Wherever the string "cube" turns up in the data, copy the whole line.
START Study material
(** * awscurl: the request pipeline of [main.go], embedded in Rocq

    The program is one function, [runCurl], which loads an AWS configuration,
    builds an HTTP request from the command-line flags, hashes the body,
    asks the AWS SDK signer to sign the request and sends it.  The embedding
    keeps the order of these steps and records each call to a collaborator
    (SDK, file system, network, standard streams) in a trace. *)

From Stdlib Require Import ZArith List Bool Lia.
From Stdlib.Strings Require Import String Ascii Byte.
From Stdlib.Numbers Require Import DecimalString.
Import ListNotations.

Local Open Scope string_scope.
Local Open Scope list_scope.
Local Open Scope Z_scope.

(** ** [crypto/sha256], as FIPS 180-4 over 32-bit words kept in [Z] *)

Module SHA256.

Definition mask32 : Z := 0xffffffff.
Definition wrap32 (x : Z) : Z := Z.land x mask32.
Definition add32 (x y : Z) : Z := wrap32 (x + y).
Definition not32 (x : Z) : Z := Z.lxor x mask32.
Definition rotr (n x : Z) : Z :=
  Z.lor (Z.shiftr x n) (wrap32 (Z.shiftl x (32 - n))).
Definition shr (n x : Z) : Z := Z.shiftr x n.

Definition Ch (x y z : Z) : Z := Z.lxor (Z.land x y) (Z.land (not32 x) z).
Definition Maj (x y z : Z) : Z :=
  Z.lxor (Z.lxor (Z.land x y) (Z.land x z)) (Z.land y z).
Definition Sigma0 (x : Z) : Z := Z.lxor (Z.lxor (rotr 2 x) (rotr 13 x)) (rotr 22 x).
Definition Sigma1 (x : Z) : Z := Z.lxor (Z.lxor (rotr 6 x) (rotr 11 x)) (rotr 25 x).
Definition sigma0 (x : Z) : Z := Z.lxor (Z.lxor (rotr 7 x) (rotr 18 x)) (shr 3 x).
Definition sigma1 (x : Z) : Z := Z.lxor (Z.lxor (rotr 17 x) (rotr 19 x)) (shr 10 x).

(** The constants of the standard are not listed but derived, as the
    standard defines them: the round constants are the first 32 bits of the
    fractional parts of the cube roots of the first 64 primes, the initial
    hash value those of the square roots of the first 8 primes. *)
Definition is_prime (n : Z) : bool :=
  forallb (fun d => negb (n mod d =? 0))
          (map Z.of_nat (seq 2 (Z.to_nat (Z.sqrt n) - 1))).

Definition primes : list Z :=
  Eval vm_compute in filter is_prime (map Z.of_nat (seq 2 310)).

(** The integer cube root, one bit at a time from the top. *)
Fixpoint cbrt_bits (b : nat) (n r : Z) : Z :=
  match b with
  | O => r
  | S b' =>
      let r' := r + 2 ^ Z.of_nat b' in
      cbrt_bits b' n (if r' * r' * r' <=? n then r' else r)
  end.

Definition frac_cbrt (p : Z) : Z := Z.land (cbrt_bits 35 (p * 2 ^ 96) 0) mask32.
Definition frac_sqrt (p : Z) : Z := Z.land (Z.sqrt (p * 2 ^ 64)) mask32.

Definition K : list Z := Eval vm_compute in map frac_cbrt primes.

Definition init : list Z := Eval vm_compute in map frac_sqrt (firstn 8 primes).

(** Padding: a [0x80] byte, zero bytes up to 56 modulo 64, then the length
    of the message in bits as a 64-bit big-endian integer. *)
Definition be_bytes (n : nat) (x : Z) : list Z :=
  map (fun i => Z.land (Z.shiftr x (8 * Z.of_nat i)) 0xff) (rev (seq 0 n)).

Definition pad (msg : list Z) : list Z :=
  let len := Z.of_nat (List.length msg) in
  let zeros := Z.to_nat ((55 - len) mod 64) in
  msg ++ [0x80] ++ repeat 0 zeros ++ be_bytes 8 (Z.land (8 * len) 0xffffffffffffffff).

Definition word_of_bytes (b : list Z) : Z :=
  fold_left (fun acc x => Z.lor (Z.shiftl acc 8) x) b 0.

(** [words n bs] reads the first [n] big-endian 32-bit words of [bs]. *)
Fixpoint words (n : nat) (bs : list Z) : list Z :=
  match n with
  | O => []
  | S n' => word_of_bytes (firstn 4 bs) :: words n' (skipn 4 bs)
  end.

(** The message schedule is kept most recent word first, so that
    [W(t-2)], [W(t-7)], [W(t-15)] and [W(t-16)] sit at fixed positions. *)
Fixpoint schedule (n : nat) (w : list Z) : list Z :=
  match n with
  | O => w
  | S n' =>
      let wt := add32 (add32 (sigma1 (nth 1 w 0)) (nth 6 w 0))
                      (add32 (sigma0 (nth 14 w 0)) (nth 15 w 0)) in
      schedule n' (wt :: w)
  end.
END Study material
Exercise answer:
    fractional parts of the cube roots of the first 64 primes, the initial
(** The integer cube root, one bit at a time from the top. *)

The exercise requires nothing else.